Night of Happiness is about Anil trying to find out more about Ahmed’s past life particularly after one stormy night of working late in the office Anil had offered to drop Ahmed home. Ahmed invites Anil to have tea and maida ka halwa ( a sweet dish made out of flour and sugar), a special dish made on Shaab-e-baraat or “Night of Happiness”– a day when the departed souls are remembered by Muslims, much like other faiths too set aside a similar period of time to honour their dead such as All Souls Day for the Christians or the period of Shraadh for the Hindus or Dia de los Muertos ( Day of the Dead) as is observed in Mexico. Anil has an unnerving experience at Ahmed’s home and decides to investigate further. He hires a private detective to dig up facts about Ahmed’s past. During the course of investigation a string of details emerge that Ahmed had never hinted at in all the years he worked with Anil Mehrotra.

The story itself is crafted in a manner that distances the author from the sentiments being expressed in the story as the narrator says he found the manuscript in a hotel drawer and proceeds to read it. Be that as it may the first person narrative of the makes the plot very powerful and the pace sharp. Ostensibly it is a story about Anil trying to ferret out facts about his trusted colleague and yet it is thinly veiled fiction about a dialogue between Hindus and Muslims calling out the popular held myths about a Muslim. It rings so true because it can very well be a real conversation. Both the Hindu narrator of the manuscript, Anil Mehrotra, and Ahmed, a Muslim, are portrayed sensitively. While  the investigator works like the chorus of a Sophoclean drama supplying the necessary information to the main action while gently rebutting Mehrotra’s assumptions of Ahmed’s life.

When Ahmed served Anil at his home, he insisted he had offered halwa prepared lovingly by his wife, Roshni, who never makes an appearance. Anil is perplexed since there is no halwa on the plate and Ahmed seems to be relishing an imaginary dish. Tabish Khair neatly introduces the element of madness in the novella with this simple act. Witnessing Ahmed’s odd behaviour at home prompts Anil to hire the private investigator. It is then the personal history of Ahmed comes tumbling out—the time he spent as a guide of Buddhist monuments in Bihar to earn a little extra income to support his widowed mother and himself, meeting his wife Roshni, their shift to Surat, the Gujarat riots of 2002, and his final move to Mumbai.   So Ahmed’s mental turmoil viewed as madness by his employer or the mental agitation of Anil himself may be interpreted in many ways. It can be very real while being a comment on the horrifically disturbing times we live in leading one to ask existential questions like “Who is actually mad? What is madness?”

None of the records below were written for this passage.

(** The check alone. *)
Lemma atsc_text_validate_run m buf len :
  bytes m -> 0 <= buf -> 0 < len -> buf + len <= zlen m ->
  (exists strs, text_ok strs /\ starts encode_text m buf len strs /\ atsc_text_validate buf len m = Ret 0 m) \/
  ((forall strs, text_ok strs -> ~ starts encode_text m buf len strs) /\ atsc_text_validate buf len m = Ret (-1) m).
Proof.
  intros Hb Hbuf Hlen Hl. unfold atsc_text_validate. rewrite (proj2 (Z.eqb_neq len 0)) by lia. unfold catch.
  rewrite (bind_run _ _ m _ m (rd8_run buf m ltac:(lia))). pose proof (zat_range m buf Hb).
  destruct (parses_counted (validate_string buf len) encode_string string_ok m buf len ltac:(lia) prefix_free_string
              (parses_string m Hb buf len ltac:(lia)) (Z.to_nat (m.[buf])) 0 1) as [(strs & [El Hs] & [Hle E] & Er)|[Hno Er]]; [lia| |].
  - left. exists strs. assert (Hn : zlen strs = m.[buf]) by (unfold zlen; lia). assert (Hok : text_ok strs) by (split; [lia|done]).
    pose proof (zlen_nonneg (flat_map encode_string strs)). split; [done|]. split.
    { unfold starts, encode_text. rewrite zlen_cons. split; [lia|]. rewrite slice_cons by lia. f_equal; [done|]. rewrite <- E at 2. f_equal; lia. }
    by rewrite (bind_run _ _ m _ m Er).
  - right. rewrite (bind_null _ _ _ _ Er). split; [|done]. intros strs [Hn Hstrs] [Hle E]. unfold encode_text in *. rewrite zlen_cons in *.
    pose proof (zlen_nonneg (flat_map encode_string strs)). rewrite slice_cons in E by lia. injection E as E0 E. apply (Hno strs).
    + split; [rewrite E0; unfold zlen; lia|done].
    + split; [lia|]. rewrite <- E at 2. f_equal; lia.
Qed.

The further distancing of the authorial voice by presenting facts from the investigator’s report further lulls the reader into accepting the “make-believe world” of the “literary thriller”. Whereas Night of Happiness is much more than that! For one it is using fiction to remind people of the pogrom orchestrated in living memory and how its long shadow is still cast upon modern India.  It’s within this century and less than a generation old but sufficiently long for many people, particularly the young and the diaspora,  to have conveniently forgotten about it. More likely been brought up in an ahistorical environment  so these dastardly facts have no impact.

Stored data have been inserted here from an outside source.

Definition program_description_hufftree : hufftree :=
  [
    [(0x14, 0x15); (0x9b, 0xd6); (0xc9, 0xcf); (0xd7, 0xc7); (0x01, 0xa2); (0xce, 0xcb); (0x02, 0x03); (0xc5, 0xcc);
    (0xc6, 0xc8); (0x04, 0xc4); (0x05, 0xc2); (0x06, 0xc3); (0xd2, 0x07); (0xd3, 0x08); (0xca, 0xd4); (0x09, 0xcd);
    (0xd0, 0x0a); (0xc1, 0x0b); (0x0c, 0x0d); (0x0e, 0x0f); (0x10, 0x11); (0x12, 0x13)];
    [(0x9b, 0x9b)]; [(0x9b, 0x9b)]; [(0x9b, 0x9b)]; [(0x9b, 0x9b)]; [(0x9b, 0x9b)]; [(0x9b, 0x9b)]; [(0x9b, 0x9b)];
    [(0x9b, 0x9b)]; [(0x9b, 0x9b)]; [(0x9b, 0x9b)]; [(0x9b, 0x9b)]; [(0x9b, 0x9b)]; [(0x9b, 0x9b)]; [(0x9b, 0x9b)];
    [(0x9b, 0x9b)]; [(0x9b, 0x9b)]; [(0x9b, 0x9b)]; [(0x9b, 0x9b)]; [(0x9b, 0x9b)]; [(0x9b, 0x9b)]; [(0x9b, 0x9b)];
    [(0x9b, 0x9b)]; [(0x9b, 0x9b)]; [(0x9b, 0x9b)]; [(0x9b, 0x9b)]; [(0x9b, 0x9b)]; [(0x9b, 0x9b)]; [(0x9b, 0x9b)];
    [(0x9b, 0x9b)]; [(0x9b, 0x9b)]; [(0x9b, 0x9b)];
    [(0x38, 0x39); (0xad, 0xaf); (0xb7, 0xda); (0xa8, 0xb3); (0xb5, 0x01); (0x02, 0x9b); (0xb4, 0xf1); (0xa2, 0xd5);
    (0xd6, 0xd9); (0x03, 0x04); (0x05, 0xcf); (0x06, 0xc9); (0xf9, 0xea); (0xeb, 0xf5); (0xf6, 0x07); (0x08, 0x09);
    (0xb2, 0xc5); (0xc6, 0xb1); (0x0a, 0xee); (0xcb, 0x0b); (0xd4, 0x0c); (0xc4, 0xc8); (0xd2, 0x0d); (0x0e, 0x0f);
    (0xc7, 0xca); (0xce, 0xd0); (0xd7, 0x10); (0xc2, 0x11); (0xcc, 0xec); (0xe5, 0xe7); (0x12, 0xcd); (0x13, 0x14);
    (0xc3, 0x15); (0x16, 0x17); (0xed, 0x18); (0x19, 0xf2); (0x1a, 0xd3); (0x1b, 0x1c); (0xe4, 0x1d); (0xc1, 0xe3);
    (0x1e, 0xe9); (0xf0, 0xe2); (0xf7, 0x1f); (0xf3, 0xe6); (0x20, 0x21); (0x22, 0xe8); (0xef, 0x23); (0x24, 0x25);
    (0x26, 0x27); (0x28, 0x29); (0x2a, 0xf4); (0x2b, 0x2c); (0x2d, 0x2e); (0x2f, 0xe1); (0x30, 0x31); (0x32, 0x33);
    (0x34, 0x35); (0x36, 0x37)];
    [(0x9b, 0x9b)];
    [(0x03, 0x04); (0x80, 0xae); (0xc8, 0xd4); (0x01, 0x02); (0x9b, 0xa0)];
    [(0x9b, 0x9b)]; [(0x9b, 0x9b)]; [(0x9b, 0x9b)]; [(0x9b, 0x9b)];
    [(0x02, 0xf3); (0xa0, 0xf4); (0x9b, 0x01)];
    [(0x9b, 0x9b)]; [(0xac, 0x9b)]; [(0x9b, 0x9b)]; [(0x9b, 0x9b)]; [(0x01, 0xa0); (0x9b, 0xa2)];
    [(0x07, 0x08); (0xe2, 0xe4); (0xe5, 0xe6); (0xa0, 0xf2); (0xe1, 0x01); (0x02, 0xf3); (0xe3, 0x03); (0x04, 0x05);
    (0x9b, 0x06)];
    [(0x04, 0x80); (0xca, 0xd3); (0xa2, 0x01); (0x9b, 0x02); (0x03, 0xa0)];
    [(0x9b, 0xa0)];
    [(0x03, 0x04); (0x9b, 0xb7); (0xf4, 0xa0); (0xb0, 0xf3); (0x01, 0x02)];
    [(0xb9, 0x02); (0xb8, 0x9b); (0xa0, 0x01)];
    [(0xae, 0x02); (0xb6, 0x9b); (0x01, 0xa0)];
    [(0xa0, 0x01); (0x9b, 0xb0)]; [(0xae, 0x01); (0x9b, 0xa0)]; [(0xae, 0x01); (0xa0, 0x9b)]; [(0x9b, 0x9b)];
    [(0x9b, 0x01); (0xac, 0xae)]; [(0x9b, 0x9b)];
    [(0x02, 0x03); (0x9b, 0xa0); (0xb5, 0xb6); (0xb8, 0x01)];
    [(0x9b, 0xa0)]; [(0x9b, 0xa0)]; [(0x9b, 0x9b)]; [(0x9b, 0x9b)]; [(0x9b, 0x9b)]; [(0x9b, 0xa0)]; [(0x9b, 0x9b)];
    [(0x08, 0x09); (0xe6, 0xf5); (0xf3, 0xf4); (0x9b, 0xe4); (0x01, 0xed); (0x02, 0x03); (0x04, 0xf2); (0x05, 0x06);
    (0xec, 0xee); (0x07, 0xa0)];
    [(0x05, 0x06); (0x9b, 0xec); (0xf5, 0x01); (0x02, 0xe1); (0xef, 0xe5); (0xe9, 0xf2); (0x03, 0x04)];
    [(0x06, 0x07); (0x9b, 0xe9); (0xf9, 0xf2); (0xf5, 0x01); (0x02, 0x03); (0xec, 0xef); (0xe1, 0x04); (0xe8, 0x05)];
    [(0x05, 0x06); (0xf9, 0xf2); (0xf5, 0x9b); (0xe5, 0xef); (0x01, 0x02); (0xe9, 0xe1); (0x03, 0x04)];
    [(0x06, 0x07); (0xe1, 0xe9); (0xee, 0xf6); (0xe4, 0xec); (0xf3, 0x01); (0x02, 0xf2); (0x03, 0x04); (0x9b, 0x05)];
    [(0x02, 0x03); (0xe5, 0xec); (0x9b, 0xef); (0x01, 0xf2)];
    [(0x05, 0x06); (0xf5, 0xef); (0x9b, 0xec); (0xe9, 0x01); (0xe1, 0xf2); (0x02, 0xe5); (0x03, 0x04)];
    [(0x03, 0x04); (0x9b, 0xe5); (0xe9, 0xf5); (0xe1, 0x01); (0xef, 0x02)];
    [(0x04, 0x05); (0xa0, 0xc9); (0xf3, 0x9b); (0xae, 0xf2); (0x01, 0x02); (0x03, 0xee)];
    [(0xef, 0x05); (0x9b, 0xae); (0xe9, 0xe5); (0x01, 0xf5); (0x02, 0xe1); (0x03, 0x04)];
    [(0xe5, 0x03); (0xe1, 0xe9); (0xf2, 0x9b); (0x01, 0x02)];
    [(0x03, 0x04); (0x9b, 0xe9); (0xf5, 0x01); (0xe5, 0x02); (0xef, 0xe1)];
    [(0xe1, 0x05); (0x9b, 0xe3); (0xef, 0x01); (0xf5, 0xe5); (0x02, 0x03); (0xe9, 0x04)];
    [(0xe5, 0x03); (0x9b, 0xe9); (0x01, 0xe1); (0xef, 0x02)];
    [(0x03, 0x04); (0xa7, 0xee); (0xec, 0xf2); (0xf3, 0x01); (0x9b, 0x02)];
    [(0xe1, 0x06); (0x9b, 0xe8); (0xe9, 0x01); (0xf2, 0xec); (0x02, 0xef); (0x03, 0xe5); (0x04, 0x05)];
    [(0x9b, 0x9b)];
    [(0x03, 0x04); (0x9b, 0xae); (0x01, 0xe9); (0x02, 0xe1); (0xe5, 0xef)];
    [(0x09, 0x0a); (0xf6, 0xf9); (0x01, 0xae); (0xe3, 0xe9); (0xf5, 0x9b); (0xe5, 0xef); (0x02, 0x03); (0xe1, 0x04);
    (0xe8, 0x05); (0x06, 0xf4); (0x07, 0x08)];
    [(0xe8, 0x07); (0xe5, 0xf7); (0xd6, 0xe1); (0x9b, 0xe9); (0xf2, 0x01); (0x02, 0x03); (0x04, 0xef); (0x05, 0x06)];
    [(0xae, 0x01); (0x9b, 0xee)];
    [(0xe9, 0x02); (0xe5, 0x9b); (0xa0, 0x01)];
    [(0x03, 0x04); (0x9b, 0xe8); (0xe5, 0xe1); (0xef, 0x01); (0xe9, 0x02)];
    [(0x9b, 0x9b)]; [(0x9b, 0xef)]; [(0x9b, 0x9b)]; [(0x9b, 0x9b)]; [(0x9b, 0x9b)]; [(0x9b, 0x9b)]; [(0x9b, 0x9b)];
    [(0x9b, 0x9b)]; [(0x9b, 0x9b)];
    [(0x18, 0x19); (0xe8, 0xef); (0xf8, 0x9b); (0xa7, 0xf7); (0xfa, 0x01); (0x02, 0x03); (0x04, 0xe5); (0xae, 0x05);
    (0xe6, 0xe2); (0x06, 0xf6); (0xeb, 0xf5); (0xe9, 0x07); (0xf0, 0xf9); (0xe7, 0x08); (0x09, 0xe4); (0x0a, 0xe3);
    (0x0b, 0xed); (0x0c, 0xf3); (0x0d, 0x0e); (0x0f, 0xec); (0x10, 0xf4); (0x11, 0x12); (0xf2, 0xa0); (0x13, 0x14);
    (0x15, 0xee); (0x16, 0x17)];
    [(0x0b, 0x0c); (0xe4, 0xf3); (0x9b, 0xae); (0xe2, 0x01); (0x02, 0x03); (0xec, 0xa0); (0x04, 0xe9); (0xf2, 0xf5);
    (0x05, 0xf9); (0xe1, 0x06); (0xef, 0x07); (0xe5, 0x08); (0x09, 0x0a)];
    [(0x0f, 0x10); (0xf1, 0xae); (0xc4, 0xf9); (0xac, 0x01); (0xe3, 0x02); (0x9b, 0xf2); (0x03, 0x04); (0xa0, 0xec);
    (0xf5, 0x05); (0x06, 0xe9); (0x07, 0xeb); (0x08, 0xf4); (0x09, 0xe5); (0x0a, 0xef); (0xe1, 0xe8); (0x0b, 0x0c);
    (0x0d, 0x0e)];
    [(0x13, 0x14); (0xa7, 0xbb); (0xe6, 0xed); (0xf7, 0xe7); (0xf6, 0x01); (0x02, 0x9b); (0xee, 0x03); (0x04, 0xec);
    (0x05, 0xf5); (0x06, 0xac); (0xe4, 0xf9); (0xf2, 0x07); (0x08, 0x09); (0xae, 0x0a); (0xef, 0x0b); (0xe1, 0xf3);
    (0x0c, 0xe9); (0x0d, 0x0e); (0x0f, 0x10); (0xe5, 0x11); (0x12, 0xa0)];
    [(0x1d, 0x1e); (0xa9, 0xe8); (0xf5, 0x9b); (0x01, 0xad); (0xbb, 0xeb); (0xfa, 0x02); (0xa7, 0xe6); (0xe2, 0xe7);
    (0x03, 0x04); (0x05, 0x06); (0xe9, 0xf8); (0x07, 0xac); (0xef, 0xf0); (0x08, 0xed); (0xf6, 0xf9); (0x09, 0xf7);
    (0x0a, 0x0b); (0xae, 0x0c); (0xe3, 0x0d); (0xe5, 0xf4); (0x0e, 0x0f); (0xe4, 0x10); (0xec, 0x11); (0xe1, 0x12);
    (0x13, 0x14); (0x15, 0x16); (0xee, 0xf3); (0x17, 0x18); (0xf2, 0xa0); (0x19, 0x1a); (0x1b, 0x1c)];
    [(0x09, 0x0a); (0xae, 0x9b); (0xec, 0x01); (0xf5, 0x02); (0xf4, 0xe6); (0x03, 0xe1); (0xe5, 0xe9); (0x04, 0xf2);
    (0xef, 0x05); (0x06, 0x07); (0xa0, 0x08)];
    [(0x0e, 0x0f); (0xad, 0xe7); (0x9b, 0xa7); (0xf9, 0x01); (0xec, 0x02); (0xac, 0xf2); (0x03, 0xae); (0xf3, 0xf5);
    (0x04, 0x05); (0xef, 0x06); (0x07, 0xe9); (0xe1, 0x08); (0x09, 0xe8); (0x0a, 0x0b); (0xe5, 0x0c); (0xa0, 0x0d)];
    [(0x0d, 0x0e); (0xa7, 0xac); (0xf3, 0xad); (0x01, 0x02); (0x9b, 0xf9); (0xf5, 0xae); (0x03, 0xee); (0x04, 0xf2);
    (0x05, 0x06); (0xf4, 0x07); (0x08, 0x09); (0xef, 0xe1); (0xa0, 0x0a); (0xe9, 0x0b); (0x0c, 0xe5)];
    [(0x14, 0x15); (0xac, 0xe2); (0xf8, 0x9b); (0xae, 0xfa); (0x01, 0xeb); (0x02, 0xa0); (0x03, 0x04); (0xf0, 0x05);
    (0x06, 0xe6); (0xf6, 0x07); (0xe4, 0xed); (0xe7, 0x08); (0xe1, 0xef); (0xf2, 0x09); (0x0a, 0x0b); (0xec, 0x0c);
    (0xe5, 0xe3); (0x0d, 0xf4); (0x0e, 0xf3); (0x0f, 0x10); (0x11, 0xee); (0x12, 0x13)];
    [(0x03, 0xef); (0x9b, 0xe1); (0xe5, 0xf5); (0x01, 0x02)];
    [(0x08, 0x09); (0xec, 0xf9); (0xa7, 0xee); (0x01, 0xac); (0x9b, 0xae); (0x02, 0x03); (0x04, 0xf3); (0x05, 0xe9);
    (0x06, 0xa0); (0x07, 0xe5)];
    [(0x16, 0x17); (0xa7, 0xad); (0xee, 0xe3); (0xeb, 0xf2); (0x9b, 0xe2); (0x01, 0x02); (0xf5, 0x03); (0xf4, 0xac);
    (0x04, 0x05); (0xe6, 0xed); (0xf6, 0x06); (0xae, 0xf0); (0x07, 0x08); (0xf3, 0x09); (0x0a, 0xe4); (0x0b, 0x0c);
    (0xf9, 0x0d); (0xef, 0x0e); (0xe1, 0x0f); (0x10, 0xe9); (0xec, 0x11); (0xa0, 0xe5); (0x12, 0x13); (0x14, 0x15)];
    [(0x0c, 0x0d); (0xa7, 0xbb); (0x9b, 0x01); (0xf9, 0xae); (0xe2, 0x02); (0xed, 0xf3); (0x03, 0xf5); (0xef, 0xf0);
    (0x04, 0x05); (0xe9, 0x06); (0x07, 0x08); (0x09, 0xa0); (0xe1, 0xe5); (0x0a, 0x0b)];
    [(0x19, 0x1a); (0xad, 0xbb); (0xe2, 0xea); (0xed, 0xf2); (0xfa, 0xe6); (0xec, 0x01); (0x02, 0x03); (0x9b, 0xf5);
    (0x04, 0xa7); (0xf6, 0xf9); (0x05, 0x06); (0xeb, 0xef); (0x07, 0x08); (0x09, 0x0a); (0xac, 0x0b); (0x0c, 0xe3);
    (0xae, 0x0d); (0xee, 0xe9); (0x0e, 0xe1); (0x0f, 0xf3); (0x10, 0x11); (0xf4, 0x12); (0xe7, 0xe5); (0x13, 0x14);
    (0xe4, 0x15); (0x16, 0x17); (0xa0, 0x18)];
    [(0x1a, 0x1b); (0xc2, 0x9b); (0xad, 0xac); (0xf8, 0x01); (0xae, 0x02); (0x03, 0xe5); (0xe7, 0xe8); (0xf9, 0xe9);
    (0xeb, 0x04); (0xe3, 0xe1); (0x05, 0xf6); (0x06, 0xe4); (0x07, 0xe2); (0xf0, 0x08); (0x09, 0xf3); (0xf4, 0xf7);
    (0xef, 0x0a); (0x0b, 0x0c); (0x0d, 0xec); (0x0e, 0x0f); (0x10, 0xf5); (0xed, 0x11); (0xe6, 0xa0); (0x12, 0xf2);
    (0x13, 0x14); (0x15, 0xee); (0x16, 0x17); (0x18, 0x19)];
    [(0x0e, 0x0f); (0xad, 0xed); (0xf9, 0x9b); (0xae, 0x01); (0xf3, 0x02); (0x03, 0xf5); (0xf4, 0xf0); (0x04, 0xef);
    (0x05, 0xe9); (0x06, 0xe8); (0xa0, 0xe1); (0xec, 0x07); (0xf2, 0x08); (0xe5, 0x09); (0x0a, 0x0b); (0x0c, 0x0d)];
    [(0x9b, 0xf5)];
    [(0x19, 0x1a); (0xa9, 0xbb); (0xf6, 0xe6); (0x01, 0x9b); (0xad, 0xe2); (0xf0, 0x02); (0xa7, 0x03); (0x04, 0x05);
    (0xf5, 0xe3); (0xac, 0xe7); (0xf2, 0x06); (0xeb, 0x07); (0xec, 0xed); (0xee, 0xf9); (0x08, 0xae); (0x09, 0x0a);
    (0xe4, 0x0b); (0x0c, 0xf4); (0x0d, 0xf3); (0x0e, 0x0f); (0x10, 0xe1); (0xef, 0x11); (0xe9, 0x12); (0x13, 0xe5);
    (0x14, 0xa0); (0x15, 0x16); (0x17, 0x18)];
    [(0xa0, 0x16); (0xa2, 0xa7); (0xe2, 0xeb); (0xed, 0xee); (0x9b, 0xf7); (0x01, 0x02); (0x03, 0xbb); (0xf9, 0xf0);
    (0x04, 0x05); (0xec, 0x06); (0x07, 0x08); (0xf5, 0xe1); (0x09, 0xac); (0xe3, 0x0a); (0xe8, 0x0b); (0xe9, 0x0c);
    (0xef, 0xf3); (0xae, 0x0d); (0x0e, 0xe5); (0x0f, 0x10); (0x11, 0xf4); (0x12, 0x13); (0x14, 0x15)];
    [(0x14, 0x15); (0xbb, 0xe2); (0xad, 0xed); (0x01, 0x9b); (0xa7, 0xe3); (0xac, 0xec); (0xee, 0x02); (0xf7, 0x03);
    (0x04, 0xf9); (0x05, 0x06); (0x07, 0x08); (0xf4, 0xae); (0xf5, 0x09); (0x0a, 0xf2); (0xe1, 0xf3); (0x0b, 0x0c);
    (0x0d, 0xe9); (0x0e, 0x0f); (0xef, 0xe5); (0x10, 0xa0); (0xe8, 0x11); (0x12, 0x13)];
    [(0x11, 0x12); (0xef, 0xf6); (0x9b, 0xeb); (0xf9, 0x01); (0xa0, 0xe2); (0x02, 0xe1); (0x03, 0xed); (0x04, 0xe3);
    (0xe9, 0x05); (0xe4, 0xe5); (0xe7, 0x06); (0xec, 0xf0); (0x07, 0x08); (0x09, 0x0a); (0x0b, 0xf3); (0x0c, 0xf4);
    (0xee, 0x0d); (0xf2, 0x0e); (0x0f, 0x10)];
    [(0x05, 0xe5); (0xf3, 0xf9); (0x9b, 0x01); (0xef, 0x02); (0x03, 0xe1); (0x04, 0xe9)];
    [(0x0a, 0x0b); (0xae, 0x9b); (0xec, 0xed); (0x01, 0x02); (0xf3, 0xee); (0xf2, 0x03); (0xe5, 0x04); (0xe8, 0xa0);
    (0xe1, 0x05); (0xef, 0x06); (0x07, 0x08); (0xe9, 0x09)];
    [(0x05, 0x06); (0xa0, 0xac); (0xad, 0xf4); (0xe9, 0x01); (0x02, 0xe1); (0xe5, 0x03); (0x9b, 0x04)];
    [(0x11, 0xa0); (0xbf, 0xe1); (0xe2, 0xe6); (0xed, 0xe4); (0xe9, 0xf7); (0xa7, 0x01); (0x02, 0xbb); (0x03, 0x04);
    (0xec, 0x05); (0x9b, 0xee); (0x06, 0xef); (0x07, 0xac); (0xe5, 0xf3); (0x08, 0x09); (0x0a, 0xae); (0x0b, 0x0c);
    (0x0d, 0x0e); (0x0f, 0x10)];
    [(0x06, 0x07); (0xa0, 0xae); (0xe1, 0xe5); (0xec, 0xfa); (0x9b, 0xef); (0xe9, 0x01); (0x02, 0x03); (0x04, 0x05)];
    [(0x9b, 0x9b)]; [(0x9b, 0x9b)]; [(0x9b, 0x9b)]; [(0x9b, 0x9b)]].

Tabish Khair is a well-known novelist but is also increasingly known for his opinion pieces published regularly in the Indian newspaper Hindu. These are well-argued, thoroughly researched, thought-provoking commentaries on socio-political events playing out in different parts of the world. It is quite possible that much of the preliminary work involved for these articles laid the bedrock of Night of Happiness. Certainly the publication of Night of Happiness close on the heels of the widely acclaimed novel by Mohsin Hamid Exit West raises the bar of literary fiction by many notches as both novels are able to focus on the horrific sectarian violence sweeping through the world. It is as if lessons from history were never learned. Both the authors, Tabish Khair and Mohsin Hamid, are writers of subcontinent origin who are also widely respected on the global literary stage. So when such powerful literary icons raise disturbing questions of a socio-political nature through their art, they must be heard.

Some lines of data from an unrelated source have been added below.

(** ** Terrestrial virtual channels: tvct_section.[ch] *)

Definition sizeof_atsc_tvct_section : Z := 10.
Definition sizeof_atsc_tvct_channel : Z := 32.
Definition sizeof_atsc_tvct_section_part2 : Z := 2.
Definition tvct_num_channels_in_section : M Z := rd8 9.
Definition tvct_channel_descriptors_length (channel : Z) : M Z := length10 (channel + 30).
Definition tvct_part2_descriptors_length (part2 : Z) : M Z := length10 part2.

Definition atsc_tvct_channel_codec (len pos : Z) : M Z :=
  fail_if (len <? pos + sizeof_atsc_tvct_channel);;
  let channel := pos in
  let pos := pos + 7 * 2 in
  bswap32 pos;;
  bswap32 (pos + 4);;
  bswap16 (pos + 8);;
  bswap16 (pos + 10);;
  bswap16 (pos + 12);;
  bswap16 (pos + 14);;
  bswap16 (pos + 16);;
  let pos := pos + 18 in
  n ← tvct_channel_descriptors_length channel;
  skip_descriptors len pos n.

Definition atsc_tvct_section_codec : M unit :=
  let pos := sizeof_atsc_section_psip in
  len ← section_ext_length;
  fail_if (len <? sizeof_atsc_tvct_section);;
  let pos := pos + 1 in
  n ← tvct_num_channels_in_section;
  pos ← for_upto (Z.to_nat n) 0 (fun _ => atsc_tvct_channel_codec len) pos;
  fail_if (len <? pos + sizeof_atsc_tvct_section_part2);;
  let part2 := pos in
  bswap16 pos;;
  let pos := pos + 2 in
  n ← tvct_part2_descriptors_length part2;
  pos ← skip_descriptors len pos n;
  fail_if (negb (pos =? len)).

Definition atsc_tvct_section_transport_stream_id : M Z := section_ext_table_id_ext.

Tabish Khair’s Night of Happiness begs the question if it is really “Art for Art’s Sake”? Whatever the reasons for the existence of Night of Happiness, it is unputdownable.

Read it. Share it.

Tabish Khair Night of Happiness Picador India, Delhi, 2018. Hb. pp. Rs. 450 

18 April 2018 

Press Release: V.S. Naipaul’s THE INDIAN TRILOGY (with an Introduction by Paul Theroux)

THIS OCTOBER

picador-india

PICADOR    INDIA

 publishes

V.S. Naipaul’s

 THE INDIAN TRILOGY 

 (with an Introduction by Paul Theroux)

 

v-s-naipaulIMPRINT: PICADOR INDIA

ISBN: 9789382616900

MRP: INR 799

 

 

 

 

 

About the Trilogy

Naipaul’s iconic India books in one volume for the very first time 

AN AREA OF DARKNESS

‘Brilliant … tender, lyrical, explosive’ Observer

V.S. Naipaul was twenty-nine when he first visited India. This is his semi-autobiographical account—at once painful and hilarious, but always thoughtful and considered—a revelation both of the country and of himself.

INDIA: A WOUNDED CIVILIZATION

‘A devastating work, but proof that a novelist of Naipaul’s stature can often define problems quicker and more effectively than a team of economists and other experts’ The Times

Prompted by the Emergency of 1975, Naipaul casts a more analytical eye, convinced that India, wounded by a thousand years of foreign rule, has not yet found an ideology of regeneration.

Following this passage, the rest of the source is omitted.